(Dataset entries)

-- Opening Marker --

Lemma handlePrimary_post vindexKey colVindex s out s' :
  handlePrimary vindexKey colVindex s = (out, s') ->
  (exists evs, log s' = log s ++ evs /\ Forall primary_event evs)
  /\ match out with
     | Ok (ksid, generated) =>
         ksid <> MinKey
         /\ exists v,
             v <> VNil
             /\ bindVars s' = <["_" +:+ Col colVindex := v]> (bindVars s)
             /\ (vindexKey <> VNil -> v = vindexKey /\ generated = 0)
             /\ (vindexKey = VNil ->
                 ColVindex_Owned colVindex = true /\ v = VInt generated)
     | _ => bindVars s' = bindVars s
     end.
Proof.
  unfold handlePrimary. intros Hrun.
  apply bind_inv in Hrun
    as [([v g] & s1 & Hvalue & Hrun)|[(e & Hvalue & ->)|(msg & Hvalue & ->)]];
    apply handlePrimary_value_post in Hvalue as (Hbv1 & (evs1 & Hlog1 & Hev1) & Hpost).
  2,3: split; [eauto | exact Hbv1].
  destruct Hpost as [Hsupplied Hmissing].
  assert (Hrest :
    (exists evs, log s' = log s1 ++ evs /\ Forall primary_event evs)
    /\ match out with
       | Ok (ksid, generated) =>
           ksid <> MinKey /\ generated = g /\ v <> VNil
           /\ bindVars s' = <["_" +:+ Col colVindex := v]> (bindVars s1)
       | _ => bindVars s' = bindVars s1
       end).
  { clear Hlog1 Hbv1 Hsupplied Hmissing. run_cases Hrun.
    all: split;
      [first [no_events; constructor | some_events; repeat constructor; reflexivity]|].
    all: try reflexivity.
    now repeat split. }
  destruct Hrest as [(evs2 & Hlog2 & Hev2) Hout]. split.
  - exists (evs1 ++ evs2). rewrite Hlog2, Hlog1, <- app_assoc. split; [reflexivity|].
    rewrite Forall_app. now split.
  - destruct out as [[ksid g']| |]; [|congruence..].
    destruct Hout as (Hmin & -> & Hnil & Hbv). split; [exact Hmin|].
    exists v. split; [exact Hnil|]. split; [now rewrite Hbv, Hbv1|].
    split; [exact Hsupplied|]. intros Hkey.
    destruct (Hmissing Hkey) as [Hgen|[Hv _]]; [exact Hgen | now destruct Hnil].
Qed.

(** X12: What handlePrimary leaves behind. When it succeeds the keyspace id
    it returns is not MinKey, and it has bound a value that is not nil
    to the variable "_" + column: the supplied value, with nothing
    generated, or, for an owned column whose value was missing, the
    value the generator returned. When it fails the bind variables are
    untouched. None of its calls carries a keyspace id. *)
Theorem handlePrimary_routes vindexKey colVindex s out s' :
  handlePrimary vindexKey colVindex s = (out, s') ->
  (exists evs, log s' = log s ++ evs /\ Forall primary_event evs)
  /\ match out with
     | Ok (ksid, generated) =>
         ksid <> MinKey
         /\ exists v,
             v <> VNil
             /\ bindVars s' = <["_" +:+ Col colVindex := v]> (bindVars s)
             /\ (vindexKey <> VNil -> v = vindexKey /\ generated = 0)
             /\ (vindexKey = VNil ->
                 ColVindex_Owned colVindex = true /\ v = VInt generated)
     | _ => bindVars s' = bindVars s
     end.
Proof. apply handlePrimary_post. Qed.

Lemma handlePrimary_value_events vindexKey colVindex s out s1 :
  handlePrimary_value vindexKey colVindex s = (out, s1) ->
  exists values, log s1 = log s ++ values /\ Forall value_event values.
Proof.
  unfold handlePrimary_value. intros Hrun. run_cases Hrun.
  all: first [no_events; constructor | some_events; repeat constructor; reflexivity].
Qed.

(** A handlePrimary that succeeded asked Map last, for the one value of
    the column, and returns the first keyspace id of the answer. *)
Lemma handlePrimary_mapped vindexKey colVindex s ksid generated s' :
  handlePrimary vindexKey colVindex s = (Ok (ksid, generated), s') ->
  exists values key ksids,
    log s' = log s ++ values ++ [EvMap (Col colVindex) [key] (inr ksids)]
    /\ Forall value_event values
    /\ ksids !! 0%nat = Some ksid.
Proof.
  unfold handlePrimary. intros Hrun.
  apply bind_inv in Hrun
    as [([v g] & s1 & Hvalue & Hrun)|[(e & _ & [=])|(msg & _ & [=])]].
  apply handlePrimary_value_events in Hvalue as (values & Hlog1 & Hvalues).
  exists values, v.
  assert (Hrest : exists ksids,
            log s' = log s1 ++ [EvMap (Col colVindex) [v] (inr ksids)]
            /\ ksids !! 0%nat = Some ksid).
  { clear Hlog1. run_cases Hrun. now eexists. }
  destruct Hrest as (ksids & Hlog2 & Hksid). exists ksids.
  split; [now rewrite Hlog2, Hlog1, <- app_assoc|]. now split.
Qed.

Lemma getRouting_post keyspace tabletType ksid s out s' :
  getRouting keyspace tabletType ksid s = (out, s') ->
  bindVars s' = bindVars s
  /\ log s' = log s ++ [EvGetKeyspaceShards cell keyspace tabletType].
Proof.
  unfold getRouting, call_getKeyspaceShards. intros Hrun. run_cases Hrun; now split.
Qed.

Lemma execInsertSharded_loop_post plan ksid todo i generated s out s' :
  execInsertSharded_loop plan ksid todo i generated s = (out, s') ->
  (exists evs, log s' = log s ++ evs /\ Forall (secondary_event ksid) evs)
  /\ untouched plan (bindVars s) (bindVars s').
Proof.
  revert i generated s. induction todo as [|key todo IH]; intros i generated s Hrun.
  - injection Hrun as <- <-. split; [|now intros name _]. no_events. constructor.
  - simpl in Hrun.
    destruct (Table_ColVindexes (Plan_Table plan) !! i) as [colVindex|] eqn:Hcol.
    2:{ unfold bind, index in Hrun. rewrite Hcol in Hrun. injection Hrun as <- <-.
        split; [|now intros name _]. no_events. constructor. }
    apply list_elem_of_lookup_2 in Hcol as Hin.
    unfold index in Hrun. rewrite Hcol, bind_ret in Hrun.
    assert (Hone : forall out1 s1,
              handleNonPrimary key colVindex ksid s = (out1, s1) ->
              (exists evs, log s1 = log s ++ evs /\ Forall (secondary_event ksid) evs)
              /\ untouched plan (bindVars s) (bindVars s1)).
    { intros out1 s1 Hnon. apply handleNonPrimary_post in Hnon as [Hevs Hpost].
      split; [exact Hevs|]. intros name Hname.
      destruct out1 as [g| |]; [|now rewrite Hpost..].
      destruct Hpost as (v & _ & -> & _). apply lookup_insert_ne.
      intros Heq. now apply (Hname colVindex Hin). }
    assert (Hnext : forall g s1,
              (exists evs, log s1 = log s ++ evs /\ Forall (secondary_event ksid) evs)
              /\ untouched plan (bindVars s) (bindVars s1) ->
              execInsertSharded_loop plan ksid todo (S i) g s1 = (out, s') ->
              (exists evs, log s' = log s ++ evs /\ Forall (secondary_event ksid) evs)
              /\ untouched plan (bindVars s) (bindVars s')).
    { intros g s1 [(evs1 & Hlog1 & Hev1) Hbv1] Hrest.
      apply IH in Hrest as [(evs2 & Hlog2 & Hev2) Hbv2]. split.
      - exists (evs1 ++ evs2). rewrite Hlog2, Hlog1, <- app_assoc.
        split; [reflexivity|]. rewrite Forall_app. now split.
      - intros name Hname. now rewrite (Hbv2 name Hname), (Hbv1 name Hname). }
    apply bind_inv in Hrun
      as [(newgen & s1 & Hnon & Hrest)|[(e & Hnon & ->)|(msg & Hnon & ->)]];
      [|now apply (Hone _ _ Hnon)..].
    apply Hone in Hnon.
    destruct (decide (newgen = 0)); [now apply (Hnext generated s1)|].
    destruct (decide (generated = 0)); [now apply (Hnext newgen s1)|].
    now injection Hrest as <- <-.
Qed.
(** The oldest outstanding callback runs and leaves the queue. *)
Definition runNextFrameCallback (p : Pane) : Pane :=
  match animationFrames p with
  | [] => p
  | cb :: rest =>
      runFrameCallback cb
        {| exchange := exchange p; uiStore := uiStore p;
           isPaidUser := isPaidUser p;
           expandCompleted := expandCompleted p;
           animationFrames := rest |}
  end.

(** An animation frame: every outstanding callback runs, oldest first. *)
Fixpoint runCallbacks (n : nat) (p : Pane) : Pane :=
  match n with
  | 0 => p
  | S n' => runCallbacks n' (runNextFrameCallback p)
  end.

Definition animationFrame (p : Pane) : Pane :=
  runCallbacks (length (animationFrames p)) p.

(** How many of the outstanding callbacks, run in order, change
    [expandCompleted] from [false] to [true]. *)
Fixpoint completions (n : nat) (p : Pane) : nat :=
  match n with
  | 0 => 0
  | S n' =>
      let p' := runNextFrameCallback p in
      (if negb (expandCompleted p) && expandCompleted p' then 1 else 0)
      + completions n' p'
  end.

(** The test of the filter in [ignoreError]: the tags that stay. *)
Definition keptByIgnoreError (t : Js.str) : bool :=
  negb (Js.startsWith t (Js.lit "passthrough-error:"))
  && negb (Js.startsWith t (Js.lit "passthrough-tls-error:"))
  && negb (Js.startsWith t (Js.lit "client-error:"))
  && negb (existsb (Js.eqb t) [Js.lit "header-overflow"; Js.lit "http-2"]).

Definition ignoreError (p : Pane) : Pane :=
  let exchange := exchange p in
  (* Drop all error tags from this exchange *)
  withExchange
    (HttpExchange.setTags
       (filter keptByIgnoreError (HttpExchange.tags exchange)) exchange)
    p.

(* ================================================================== *)
(** ** Vocabulary of the statements                                    *)
(* ================================================================== *)

(** A tag of one of the error families. *)
Definition ErrorFamily (t : Js.str) : Prop :=
  (exists rest, t = Js.lit "passthrough-error:" ++ rest)
  \/ (exists rest, t = Js.lit "passthrough-tls-error:" ++ rest)
  \/ (exists rest, t = Js.lit "client-error:" ++ rest)
  \/ t = Js.lit "header-overflow"
  \/ t = Js.lit "http-2".

(** [Removed P l l']: [l'] is [l] without exactly its elements that
    satisfy [P], the others all there, as often and in the same order. *)
Inductive Removed (P : Js.str -> Prop) : list Js.str -> list Js.str -> Prop :=
| Removed_nil : Removed P [] []
| Removed_drop t l l' : P t -> Removed P l l' -> Removed P (t :: l) l'
| Removed_keep t l l' : ~ P t -> Removed P l l' -> Removed P (t :: l) (t :: l').

(** A string that does not end in white space. *)
Definition NoTrailingWhiteSpace (s : Js.str) : Prop :=
  s = [] \/ exists t c, s = t ++ [c] /\ Js.isWhiteSpace c = false.

(** The keys [toggleExpand] expands. *)
Definition isExpandable (k : CardKey.t) : bool :=
  Js.defined (Expandable.ofKey k).

(** The expanded card the exchange can show, by the three tests of
    [renderExpandedCard]. *)
Definition legalExpansion (e : Expandable.t) (x : HttpExchange.t) : bool :=
  match e with
  | Expandable.requestBody => true
  | Expandable.responseBody =>
      HttpExchange.isSuccessfulExchange x
      || Js.defined (HttpExchange.responseBreakpoint x)
  | Expandable.webSocketMessages =>
      HttpExchange.isWebSocket x && HttpExchange.wasAccepted x
  end.

(** The number of '/'-separated segments of the request URL. *)
Definition urlSegments (x : HttpExchange.t) : nat :=
  length (Js.split (HttpExchange.requestUrl x) Js.slash).

(** The message list is shown in both the expanded and the normal view
    of an accepted WebSocket. *)
Definition showsMessages (x : HttpExchange.t) : bool :=
  HttpExchange.isWebSocket x && HttpExchange.wasAccepted x.

(** No breakpoint is pending. *)
Definition isNormal (x : HttpExchange.t) : Prop :=
  HttpExchange.requestBreakpoint x = None
  /\ HttpExchange.responseBreakpoint x = None.

(** The exchange matched no API operation. *)
Definition noApiMatch (x : HttpExchange.t) : Prop :=
  match HttpExchange.api x with
  | Some a => HttpExchange.matchedOperation a = false
  | None => True
  end.

(* ================================================================== *)
(** ** The pane over time                                              *)
(* ================================================================== *)

(** What a bound method does when the card it was handed to calls it. *)
Definition invoke (cb : Callback) (p : Pane) : Js.outcome Pane :=
  match cb with
  | ToggleCollapse key => toggleCollapse key p
  | ToggleExpand key => Js.Returned (toggleExpand key p)
  end.

(** What happens to a mounted pane: a card calls a bound method, the
    error header calls [ignoreError], the browser runs an animation
    frame. *)
Inductive Event :=
| Invoke (cb : Callback)
| IgnoreError
| AnimationFrame.

(** The pane after an event. The one method that can throw,
    [toggleCollapse], throws only under a name the card states have no
    property for, own or inherited, and then on its first read of
    [collapsed], before it has written anything: the pane is then as it
    was. *)
Definition step (ev : Event) (p : Pane) : Pane :=
  match ev with
  | Invoke cb =>
      match invoke cb p with
      | Js.Returned p' => p'
      | Js.Thrown _ => p
      end
  | IgnoreError => ignoreError p
  | AnimationFrame => animationFrame p
  end.

Fixpoint run (evs : list Event) (p : Pane) : Pane :=
  match evs with
  | [] => p
  | ev :: rest => run rest (step ev p)
  end.

(** The expanded card, if any, is not collapsed. *)
Definition ExpandedNotCollapsed (p : Pane) : Prop :=
  forall e, UiStore.expandedCard (uiStore p) = Some e ->
    UiStore.collapsed (UiStore.viewCardStates (uiStore p) (Expandable.key e))
    = false.

(** An expansion that is not completed has a callback outstanding that
    will complete it. *)
Definition CompletionScheduled (p : Pane) : Prop :=
  expandCompleted p = false -> animationFrames p <> [].

(** [render] builds the message list: for an accepted WebSocket, when the
    messages are the expanded card, or no card is and no breakpoint is
    pending. *)
Definition buildsMessages (p : Pane) : bool :=
  showsMessages (exchange p)
  && match UiStore.expandedCard (uiStore p) with
     | Some Expandable.webSocketMessages => true
     | Some _ => false
     | None =>
         negb (Js.defined (HttpExchange.requestBreakpoint (exchange p))
               || Js.defined (HttpExchange.responseBreakpoint (exchange p)))
     end.

(** The API card is there: an operation matched and its friendly name is
    not empty. *)
Definition showsApiCard (startCase : Js.str -> Js.str) (x : HttpExchange.t)
    : bool :=
  match HttpExchange.api x with
  | Some a =>
      HttpExchange.matchedOperation a
      && Js.truthy (makeFriendlyApiName startCase (HttpExchange.serviceName a))
  | None => false
  end.

(** Truthiness of the name [renderApiCard] is given. *)
Definition namedApi (apiName : option Js.str) : bool :=
  match apiName with
  | Some name => Js.truthy name
  | None => false
  end.



(** The card keys in their order, with the divider where [render] puts
    it. *)
Definition canonicalOrder : list Js.str :=
  [Js.lit "api"; Js.lit "request"; Js.lit "requestBody"; Js.lit "response";
   Js.lit "responseBody"; Js.lit "webSocketMessages";
   Js.lit "webSocketClose"; Js.lit "divider"; Js.lit "performance";
   Js.lit "export"].

(** [Subsequence a b]: [a] is [b] with some elements left out. *)
Inductive Subsequence {A : Type} : list A -> list A -> Prop :=
| Subsequence_nil : Subsequence [] []
| Subsequence_skip x a b : Subsequence a b -> Subsequence a (x :: b)
| Subsequence_take x a b : Subsequence a b -> Subsequence (x :: a) (x :: b).

Fixpoint subsequenceb (a b : list Js.str) {struct b} : bool :=
  match a, b with
  | [], _ => true
  | _ :: _, [] => false
  | x :: a', y :: b' =>
      if Js.eqb x y then subsequenceb a' b' else subsequenceb a b'
  end.

(** The names of the panels of the normal cards, by the facts of the
    exchange. *)
Definition normalPanels (apiCard : bool) (x : HttpExchange.t) : list Js.str :=
  (if apiCard then [Js.lit "api"] else [])
  ++ [Js.lit "request"]
  ++ (if HttpExchange.hasRequestBody x then [Js.lit "requestBody"] else [])
  ++ match HttpExchange.response x with
     | HttpExchange.NoResponse => []
     | HttpExchange.aborted => [Js.lit "response"]
     | HttpExchange.Completed _ =>
         Js.lit "response"
         :: (if HttpExchange.hasResponseBody x
             then [Js.lit "responseBody"] else [])
     end
  ++ (if showsMessages x
      then Js.lit "webSocketMessages"
           :: (if Js.defined (HttpExchange.closeState x)
               then [Js.lit "webSocketClose"] else [])
      else [Js.lit "divider"; Js.lit "performance"; Js.lit "export"]).

(** And of the cards at a breakpoint. *)
Definition breakpointPanels (apiCard : bool) (x : HttpExchange.t)
    : list Js.str :=
  if Js.defined (HttpExchange.requestBreakpoint x)
  then [Js.lit "request"; Js.lit "requestBody"]
  else
    (if apiCard then [Js.lit "api"] else [])
    ++ [Js.lit "request"]
    ++ (if HttpExchange.hasRequestBody x then [Js.lit "requestBody"] else [])
    ++ [Js.lit "response"; Js.lit "responseBody"].

(** [a.join(sep)] for a one-character separator. *)
Fixpoint join (pieces : list Js.str) (sep : N) : Js.str :=
  match pieces with
  | [] => []
  | [piece] => piece
  | piece :: rest => piece ++ sep :: join rest sep
  end.

(* ================================================================== *)
(** ** The interception options (model/interception/interceptors)      *)
(* ================================================================== *)

Module Interceptors.

Record AccountStore := { featureFlags : list Js.str }.

(** The fields of [ServerInterceptor] (services/server-api, not among the
    sources) this file reads, keys by or overrides. *)
Record ServerInterceptor := {
  server_id : Js.str;
  server_version : Js.str;
  server_isActivable : bool;
  server_isActive : bool
}.

(** The argument of [checkRequirements]; the version is [undefined] when
    the server knows no such interceptor. *)
Record Requirements := {
  interceptorVersion : option Js.str;
  req_accountStore : AccountStore;
  req_serverVersion : option Js.str
}.

(** The argument of [getActivationOptions]. *)
Record ActivationContext := {
  act_accountStore : AccountStore;
  act_serverVersion : option Js.str
}.

(** What [getChromiumOptions] returns. *)
Record ActivationOptions := { webExtensionEnabled : bool }.

Record InterceptorConfig := {
  name : Js.str;
  description : list Js.str;
  tags : list Js.str;
  inProgress : option bool;
  (** [clientOnly?: true] *)
  clientOnly : bool;
  checkRequirements : option (Requirements -> bool);
  getActivationOptions : option (ActivationContext -> ActivationOptions);
  notAvailableHelpUrl : option Js.str
}.

(** What [_.assign] builds for one option: the option, and the fields
    the branch or the server's interceptor defines; a field none of the
    sources defines is [undefined]. *)
Record Interceptor := {
  config : InterceptorConfig;
  id : Js.str;
  version : option Js.str;
  isSupported : bool;
  isActive : option bool;
  isActivable : option bool;
  activationOptions : option ActivationOptions
}.

(** [_.keyBy(array, 'id')], read at one key: the last element with that
    id. *)
Definition keyBy (array : list ServerInterceptor) (key : Js.str)
    : option ServerInterceptor :=
  find (fun s => Js.eqb (server_id s) key) (rev array).

(** [_.mapValues(object, fn)] on an object written as its entries. *)
Definition mapValues {A B} (object : list (Js.str * A))
    (fn : A -> Js.str -> B) : list (Js.str * B) :=
  List.map (fun entry => (fst entry, fn (snd entry) (fst entry))) object.

(** [array.includes(s)] for an array of strings. *)
Definition includes (array : list Js.str) (s : Js.str) : bool :=
  existsb (Js.eqb s) array.

Section Options.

-- Closing Marker --

# ACTION ITEM
The reply is to be one number, the count of lines in the records above that contain "returns".

# TASK OUTPUT
3